地域助成金交付選定に腐敗調査委員会のメス
10月1日付ABC放送(電子版)は、州腐敗摘発独立調査委員会(ICAC)が、州政府の地域団体助成金交付にあたって交付を受ける地域団体選定にグラディス・ベレジクリアン州首相がどのように関与していたのか、また当時ワガワガ選挙区選出で、腐敗が明るみに出て辞職したダリル・マガイア州議会議員との個人的関係についても調査の対象とすることが明らかになり、ベレジクリアンNSW州首相は同日首相を辞任した。
この日、ベレジクリアン州首相は、「ICACの調査の対象になった上は州首相を辞任するしかない」と語った。

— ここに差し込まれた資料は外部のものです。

(** X14: the resizer of the thread-aware console. Whatever the mouse
    does, the graph panel stays wider than 150 pixels; a move that
    changes the width leaves more than 250 pixels to the trace panel;
    while no drag is going on, moving or releasing the mouse changes
    nothing; and a drag (press on the bar, moves, release) ends with no
    overlay in the document and the cursor and the text selection
    switched back on. *)
Theorem resizer_keeps_panels_visible (events moves : list Resizer.Event)
  (s : Resizer.State) :
  (150 < Resizer.graphWidth s)%Z ->
  Resizer.isResizing s = false ->
  Resizer.overlays s = 0 ->
  Forall is_move moves ->
  (150 < Resizer.graphWidth (Resizer.run events s))%Z
  /\ (forall x c b, Resizer.onMove x c b s = s)
  /\ Resizer.onUp s = s
  /\ (forall x rect b s0,
        Resizer.onMove x (Some rect) b s0 <> s0 ->
        (Resizer.graphWidth (Resizer.onMove x (Some rect) b s0)
         + (if b then Resizer.SIDEBAR_WIDTH else 0) + 250
         < Resizer.width rect)%Z)
  /\ (let s' := Resizer.run (Resizer.MouseDown :: moves ++ [Resizer.MouseUp]) s in
      Resizer.isResizing s' = false
      /\ Resizer.overlays s' = 0
      /\ Resizer.cursor s' = "default"
      /\ Resizer.userSelect s' = "auto"
      /\ (150 < Resizer.graphWidth s')%Z).
Proof.
  intros Hw Hidle Hov Hmoves.
  assert (Hinv : forall es s0, (150 < Resizer.graphWidth s0)%Z ->
                               (150 < Resizer.graphWidth (Resizer.run es s0))%Z).
  { induction es as [|e es IH]; intros s0 H0; [exact H0|].
    apply IH, step_keeps_width_bound, H0. }
  split; [apply Hinv, Hw|].
  split; [intros x c b; unfold Resizer.onMove; rewrite Hidle; reflexivity|].
  split; [unfold Resizer.onUp; rewrite Hidle; reflexivity|].
  split.
  { intros x rect b s0 Hne.
    destruct (onMove_bounds x (Some rect) b s0)
      as [Heq|(rect' & [= <-] & _ & _ & Hlt)]; [contradiction | exact Hlt]. }
  intros s'.
  assert (Hs' : s' = Resizer.onUp (Resizer.run moves (Resizer.startResizing s))).
  { subst s'.
    change (Resizer.run (Resizer.MouseDown :: moves ++ [Resizer.MouseUp]) s)
      with (Resizer.run (moves ++ [Resizer.MouseUp]) (Resizer.startResizing s)).
    rewrite run_app. reflexivity. }
  destruct (moves_while_resizing moves (Resizer.startResizing s) Hmoves)
    as (H1 & H2 & _ & _).
  simpl in H1, H2. rewrite Hov in H2.
  assert (Hw' : (150 < Resizer.graphWidth s')%Z) by (apply Hinv, Hw).
  rewrite Hs' in *. unfold Resizer.onUp in *. rewrite H1 in *. simpl in *.
  rewrite H2. repeat split. exact Hw'.
Qed.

ベレジクリアン州首相は、2020年のICACの審理で証人喚問を受け、マガイア議員との男女関係を明らかにした。
ベレジクリアン氏に対する審理は10月18日より10日間ほどかけて行われ、「2012年から2018年にかけて、州首相の職権でいくつかの地域団体への助成金交付を決定したことが「背任行為」にあたるかどうか」が中心になる。
さらに、10月後半には、当時、ベレジクリアン氏が州首相という公職にあったことと、同氏がダリル・マガイア議員(当時)との間に男女関係があったこととの間に利害の抵触はなかったのかどうかが調査される。
ベレジクリアン氏は、「昨日(9月30日)午後、ICACの調査について知らされ、昨夜、熟慮した末に、州首相辞任という非常に難しい決断をした。この上は一刻も早く自由党が新しい党首を決めることだ」と語っている。
さらに、「パンデミックのさなかであり、この困難な状況で州を指揮していくために一刻も早くリーダーを決め、安定に導く必要がある」と語っている。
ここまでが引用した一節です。